GIVEN RECORDS section start
(** X9.  What the upload route writes into the context, read by the
    listing.  Every scalar of the vision reply that is not blank comes
    back as the descriptor's field of the same name, whatever the
    metadata holds.  A non-empty list of [vibe], [objects], [people] or
    [must_keep] comes back entry by entry when its entries are trimmed,
    non-empty and free of commas (and the joined text is not read as a
    JSON array).  The [scenes] are written with a bar between them: under
    the same conditions they come back as one single entry, the joined
    text, so that two or more scenes never come back as they were
    written; and when there are none, the listing takes the scenes from
    the metadata. *)
Theorem written_descriptor_reads_back (Number_toString : float -> string)
    (JSON_parse : string -> option value)
    (body : Ingest.Body) (ai : Ingest.Ai) (md : gmap string value) :
  let cx := Listing.propertiesOf (Ingest.descriptorContext Number_toString body ai) in
  let d := Listing.descriptorOf Number_toString JSON_parse cx md in
  let readable (sep : string) (l : list string) :=
    l ≠ [] ∧ Forall tidy l ∧ Forall (fun e => includesChar "," e = false) l
    ∧ (forall a, Recent.bracketed (join sep l) = true ->
                 JSON_parse (join sep l) ≠ Some (VArr a)) in
  Forall (fun '(written, read) =>
            forall s, written = Some s -> nonBlank s -> read = VStr s)
    [ (Ingest.title ai, Listing.d_title d);
      (Ingest.caption ai, Listing.d_caption d);
      (Ingest.altText ai, Listing.d_altText d);
      (Ingest.so_me_type ai, Listing.d_so_me_type d);
      (Ingest.trend ai, Listing.d_trend d);
      (Ingest.feeling ai, Listing.d_feeling d);
      (Ingest.subject ai, Listing.d_subject d);
      (Ingest.setting ai, Listing.d_setting d);
      (Ingest.medium ai, Listing.d_medium d);
      (Ingest.realism ai, Listing.d_realism d);
      (Ingest.lighting ai, Listing.d_lighting d);
      (Ingest.palette ai, Listing.d_palette d);
      (Ingest.composition ai, Listing.d_composition d);
      (Ingest.style ai, Listing.d_style d) ]
  ∧ Forall (fun '(written, read) =>
              forall l, written = Some l -> readable ", " l -> read = l)
      [ (Ingest.vibe ai, Listing.d_vibe d);
        (Ingest.objects ai, Listing.d_objects d);
        (Ingest.people ai, Listing.d_people d);
        (Ingest.must_keep ai, Listing.d_must_keep d) ]
  ∧ (forall l, Ingest.scenes ai = Some l -> readable " | " l ->
               Listing.d_scenes d = [join " | " l])
  ∧ (forall l, Ingest.scenes ai = Some l -> readable " | " l ->
               2 <= length l -> Listing.d_scenes d ≠ l)
  ∧ (Ingest.scenes ai = None ∨ Ingest.scenes ai = Some [] ->
     Listing.d_scenes d
     = Recent.csvToArr Number_toString JSON_parse
         (Recent.pick Number_toString md ["aiScenes"; "ai_scenes"])).
Proof.
  intros cx d readable.
  assert (forall camel snake o,
            Recent.Object_prototype camel = VUndefined ->
            cx !! camel = None -> cx !! snake = Some (Ingest.prop o) ->
            forall s, o = Some s -> nonBlank s ->
            Recent.nullish (Listing.either Number_toString cx md [camel; snake]) VNull
            = VStr s) as Hscalar.
  { intros camel snake o Hp Hc Hs s -> Hb.
    by rewrite (either_snake Number_toString cx md camel snake (VStr s)). }
  assert (forall camel snake sep o l,
            Recent.Object_prototype camel = VUndefined ->
            cx !! camel = None -> cx !! snake = Some (Ingest.joined sep o) ->
            o = Some l -> readable sep l ->
            Listing.either Number_toString cx md [camel; snake]
            = VStr (join sep l)) as Hlist.
  { intros camel snake sep o l Hp Hc Hs -> (Hne & Ht & _).
    apply either_snake; [done..|].
    unfold Recent.usable, Ingest.joined. cbn [default from_option id toString].
    rewrite trim_join_tidy by done. by apply join_tidy. }
  unfold d, Listing.descriptorOf. project_descriptor. split_and!.
  - repeat (apply Forall_cons_2;
            [try (apply Hscalar; [by vm_compute|lookup_written..])|]);
      [|apply Forall_nil_2].
    intros s Hs Hb. unfold Listing.altOf, Recent.pick, Recent.get.
    replace (cx !! "alt") with (Some (Ingest.prop (Ingest.altText ai)))
      by (symmetry; lookup_written).
    rewrite Hs. cbn [default from_option id Ingest.prop Recent.usable toString].
    unfold nonBlank in Hb. by rewrite Hb.
  - repeat (apply Forall_cons_2; [|try apply Forall_nil_2]);
      intros l Hl Hr;
      (erewrite Hlist; [|by vm_compute|lookup_written..|exact Hl|exact Hr]);
      destruct Hr as (? & ? & ? & ?); by apply csvToArr_join_spaced.
  - intros l Hl Hr.
    (erewrite Hlist; [|by vm_compute|lookup_written..|exact Hl|exact Hr]).
    destruct Hr as (? & ? & ? & ?). by apply csvToArr_join_barred.
  - intros l Hl Hr Hlen.
    (erewrite Hlist; [|by vm_compute|lookup_written..|exact Hl|exact Hr]).
    destruct Hr as (? & ? & ? & ?). rewrite csvToArr_join_barred by done.
    intros E. rewrite <- E in Hlen. simpl in Hlen. lia.
  - intros Hnone. f_equal. apply either_blank; [by vm_compute|lookup_written|].
    assert (Ingest.joined " | " (Ingest.scenes ai) = VStr "") as <-
      by (by destruct Hnone as [-> | ->]).
    lookup_written.
Qed.

(* ===================================================================== *)
(** ** The remix routes: anchors, deduplication, and the handler's calls *)
(* ===================================================================== *)

Lemma firstSeenBy_app_prefix (key : string -> string) (l1 l2 seen : list string) :
  firstSeenBy key seen l1 `prefix_of` firstSeenBy key seen (l1 ++ l2).
Proof.
  revert seen. induction l1 as [|x r IH]; intros seen; simpl.
  - apply prefix_nil.
  - case_bool_decide; [apply IH|]. apply prefix_cons, IH.
Qed.

Lemma take_prefix {A} (n : nat) (l1 l2 : list A) :
  l1 `prefix_of` l2 -> take n l1 `prefix_of` take n l2.
Proof. intros [k ->]. rewrite take_app. by eexists. Qed.

(** A list without repeated keys, none of them seen, is kept as it is. *)
Lemma firstSeenBy_fixed (key : string -> string) (l seen : list string) :
  NoDup (map key l) -> Forall (fun x => key x ∉ seen) l ->
  firstSeenBy key seen l = l.
Proof.
  revert seen. induction l as [|x r IH]; intros seen Hnd Hseen; simpl; [done|].
  inversion Hnd as [|? ? Hx Hr]; subst. inversion Hseen as [|? ? Hs Hrs]; subst.
  case_bool_decide; [done|]. f_equal. apply IH; [done|].
  apply Forall_forall. intros y Hy. rewrite not_elem_of_cons. split.
  - intros E. apply Hx. rewrite <- E. by apply list_elem_of_fmap_2.
  - rewrite Forall_forall in Hrs. by apply Hrs.
Qed.

Lemma firstTruthy_sublist (l : list string) : firstTruthy l `sublist_of` take 1 l.
Proof.
  destruct l as [|x r]; simpl; [done|]. rewrite take_0.
  destruct (nonEmpty x); [done|]. by apply sublist_cons.
Qed.

Lemma cleaned_elem (l : list string) (a : string) :
  a ∈ List.filter nonEmpty (map trim l) -> exists e, e ∈ l ∧ a = trim e.
Proof.
  intros Ha. apply list_elem_of_In, filter_In in Ha as [Ha _].
  apply list_elem_of_In, list_elem_of_fmap in Ha as (e & -> & He). eauto.
Qed.

(** X10.  The anchors the first remix route builds from any descriptor,
    or from none: at most ten, no two alike, each trimmed and non-empty,
    each the trimmed form of an entry of [must_keep], of the first five
    [objects], or of the first of [vibe] or [people]; the entries of
    [must_keep] come first, so that the anchors start with the (up to
    ten) distinct entries of [must_keep].  The legacy route's anchors are
    also at most ten and distinct, but may hold the empty string. *)
Theorem anchors_of_any_descriptor (d : option ParentDescriptor) :
  let anchors := Remix.buildAnchors d in
  length anchors <= 10
  ∧ NoDup anchors
  ∧ Forall tidy anchors
  ∧ (forall a, a ∈ anchors -> exists e, e ∈ anchorSources d ∧ a = trim e)
  ∧ take 10 (Remix.uniq (orNoArray (d ≫= must_keep))) `prefix_of` anchors
  ∧ length (LegacyRemix.buildAnchors d) <= 10
  ∧ NoDup (LegacyRemix.buildAnchors d)
  ∧ Forall (fun a => a = "" ∨ tidy a) (LegacyRemix.buildAnchors d)
  ∧ LegacyRemix.buildAnchors (Some Cases.blankKeep) = [""]
  ∧ Remix.buildAnchors (Some Cases.blankKeep) = [].
Proof.
  intros anchors. unfold anchors, Remix.buildAnchors, LegacyRemix.buildAnchors, slice0.
  cbv zeta. rewrite !uniq_firstSeen, legacy_uniq_firstSeen.
  set (mk := orNoArray (d ≫= must_keep)).
  set (src := mk ++ take 5 (orNoArray (d ≫= objects))
              ++ firstTruthy (orNoArray (d ≫= vibe))
              ++ firstTruthy (orNoArray (d ≫= people))).
  split_and!.
  - rewrite length_take. lia.
  - eapply sublist_NoDup; [apply firstSeen_NoDup|apply sublist_take].
  - apply Forall_take.
    eapply Forall_sublist_of; [apply firstSeenBy_sublist|apply tidy_cleaned].
  - intros a Ha.
    assert (a ∈ List.filter nonEmpty (map trim src)) as Hin.
    { eapply elem_of_sublist; [|apply firstSeenBy_sublist].
      eapply elem_of_sublist; [exact Ha|apply sublist_take]. }
    apply cleaned_elem in Hin as (e & He & ->). exists e. split; [|done].
    unfold anchorSources. fold mk. unfold src in He.
    rewrite !elem_of_app in He. rewrite !elem_of_app.
    destruct He as [?|[?|[He|He]]]; auto.
    + right; right; left.
      eapply elem_of_sublist; [exact He|apply firstTruthy_sublist].
    + right; right; right.
      eapply elem_of_sublist; [exact He|apply firstTruthy_sublist].
  - apply take_prefix. unfold src.
    rewrite map_app, List.filter_app. apply firstSeenBy_app_prefix.
  - rewrite length_take. lia.
  - eapply sublist_NoDup; [apply firstSeen_NoDup|apply sublist_take].
  - apply Forall_take.
    eapply Forall_sublist_of; [apply firstSeenBy_sublist|].
    apply Forall_forall. intros a Ha.
    apply list_elem_of_fmap in Ha as (e & -> & _).
    destruct (nonEmpty (trim e)) eqn:E.
    + right. split; [apply trim_idem|done].
    + left. by destruct (trim e).
  - by vm_compute.
  - by vm_compute.
Qed.

(** What one pass of cleaning and first-seen deduplication leaves is left
    alone by the next. *)
Lemma firstSeen_cleaned_fixed (key : string -> string) (l : list string) :
  let once := firstSeenBy key [] (List.filter nonEmpty (map trim l)) in
  firstSeenBy key [] (List.filter nonEmpty (map trim once)) = once.
Proof.
  intros once.
  assert (Forall tidy once) as Ht
    by (eapply Forall_sublist_of; [apply firstSeenBy_sublist|apply tidy_cleaned]).
  rewrite (cleaned_tidy once Ht).
  apply firstSeenBy_fixed; [apply firstSeenBy_NoDup|].
  apply Forall_forall. intros x _. apply not_elem_of_nil.
Qed.

Lemma firstSeenBy_take_fixed (key : string -> string) (n : nat) (l : list string) :
  NoDup (map key l) -> firstSeenBy key [] (take n l) = take n l.
Proof.
  intros Hnd. apply firstSeenBy_fixed.
  - eapply sublist_NoDup; [exact Hnd|]. apply fmap_sublist, sublist_take.
  - apply Forall_forall. intros x _. apply not_elem_of_nil.
Qed.

(** X11.  Deduplicating twice changes nothing more: [uniq] of the first
    route and [dedupLower] return their own results unchanged, and so the
    anchors of a parent and the merged tags of an upload pass through
    them as they are.  The legacy [uniq], which trims after it has
    dropped the empties, does not have this property: of one blank entry
    it makes an empty string, and of that nothing. *)
Theorem deduplication_is_idempotent (l : list string)
    (d : option ParentDescriptor) (ai : Upload.AiLists) (tags : string) :
  Remix.uniq (Remix.uniq l) = Remix.uniq l
  ∧ Upload.dedupLower (Upload.dedupLower l) = Upload.dedupLower l
  ∧ Remix.uniq (Remix.buildAnchors d) = Remix.buildAnchors d
  ∧ Upload.dedupLower (Upload.mergedTags ai tags) = Upload.mergedTags ai tags
  ∧ LegacyRemix.uniq [" "] = [""]
  ∧ LegacyRemix.uniq (LegacyRemix.uniq [" "]) = [].
Proof.
  assert (forall key n (l : list string),
            let once := firstSeenBy key [] (List.filter nonEmpty (map trim l)) in
            firstSeenBy key [] (List.filter nonEmpty (map trim (take n once)))
            = take n once) as Hcut.
  { intros key n l' once.
    assert (Forall tidy (take n once)) as Ht.
    { apply Forall_take.
      eapply Forall_sublist_of; [apply firstSeenBy_sublist|apply tidy_cleaned]. }
    rewrite (cleaned_tidy _ Ht).
    apply firstSeenBy_take_fixed, firstSeenBy_NoDup. }
  split_and!.
  - rewrite !uniq_firstSeen. apply firstSeen_cleaned_fixed.
  - rewrite !dedupLower_firstSeen. apply firstSeen_cleaned_fixed.
  - unfold Remix.buildAnchors, slice0. cbv zeta.
    rewrite !uniq_firstSeen. apply Hcut.
  - unfold Upload.mergedTags, slice0.
    rewrite !dedupLower_firstSeen. apply Hcut.
  - by vm_compute.
  - by vm_compute.
Qed.

Lemma steps_downloads (ps : list RemixParent) :
  steps (map Called (Remix.downloads ps)) = replicate (length (take 16 ps)) Download.
Proof.
  unfold Remix.downloads, slice0, steps. rewrite map_map.
  generalize (fun i : nat => "parent-" +:+ numeral (i + 1)). intros name.
  change (imap (fun i p => Remix.UrlToFile (url p) ("parent-" +:+ numeral (i + 1))))
    with (imap (fun i p => Remix.UrlToFile (url p) ((fun i => "parent-" +:+ numeral (i + 1)) i))).
  generalize (fun i : nat => "parent-" +:+ numeral (i + 1)) as f.
  induction (take 16 ps) as [|p r IH]; intros f; [done|].
  simpl. f_equal. apply (IH (fun i => f (S i))).
Qed.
GIVEN RECORDS section end
TRY IT: Only the lines above from the one with "case_bool_decide; [done|]. f_equal." through the one with "intros anchors. unfold" should be duplicated, character for character.

TASK RESPONSE:
  case_bool_decide; [done|]. f_equal. apply IH; [done|].
  apply Forall_forall. intros y Hy. rewrite not_elem_of_cons. split.
  - intros E. apply Hx. rewrite <- E. by apply list_elem_of_fmap_2.
  - rewrite Forall_forall in Hrs. by apply Hrs.
Qed.

Lemma firstTruthy_sublist (l : list string) : firstTruthy l `sublist_of` take 1 l.
Proof.
  destruct l as [|x r]; simpl; [done|]. rewrite take_0.
  destruct (nonEmpty x); [done|]. by apply sublist_cons.
Qed.

Lemma cleaned_elem (l : list string) (a : string) :
  a ∈ List.filter nonEmpty (map trim l) -> exists e, e ∈ l ∧ a = trim e.
Proof.
  intros Ha. apply list_elem_of_In, filter_In in Ha as [Ha _].
  apply list_elem_of_In, list_elem_of_fmap in Ha as (e & -> & He). eauto.
Qed.

(** X10.  The anchors the first remix route builds from any descriptor,
    or from none: at most ten, no two alike, each trimmed and non-empty,
    each the trimmed form of an entry of [must_keep], of the first five
    [objects], or of the first of [vibe] or [people]; the entries of
    [must_keep] come first, so that the anchors start with the (up to
    ten) distinct entries of [must_keep].  The legacy route's anchors are
    also at most ten and distinct, but may hold the empty string. *)
Theorem anchors_of_any_descriptor (d : option ParentDescriptor) :
  let anchors := Remix.buildAnchors d in
  length anchors <= 10
  ∧ NoDup anchors
  ∧ Forall tidy anchors
  ∧ (forall a, a ∈ anchors -> exists e, e ∈ anchorSources d ∧ a = trim e)
  ∧ take 10 (Remix.uniq (orNoArray (d ≫= must_keep))) `prefix_of` anchors
  ∧ length (LegacyRemix.buildAnchors d) <= 10
  ∧ NoDup (LegacyRemix.buildAnchors d)
  ∧ Forall (fun a => a = "" ∨ tidy a) (LegacyRemix.buildAnchors d)
  ∧ LegacyRemix.buildAnchors (Some Cases.blankKeep) = [""]
  ∧ Remix.buildAnchors (Some Cases.blankKeep) = [].
Proof.
  intros anchors. unfold anchors, Remix.buildAnchors, LegacyRemix.buildAnchors, slice0.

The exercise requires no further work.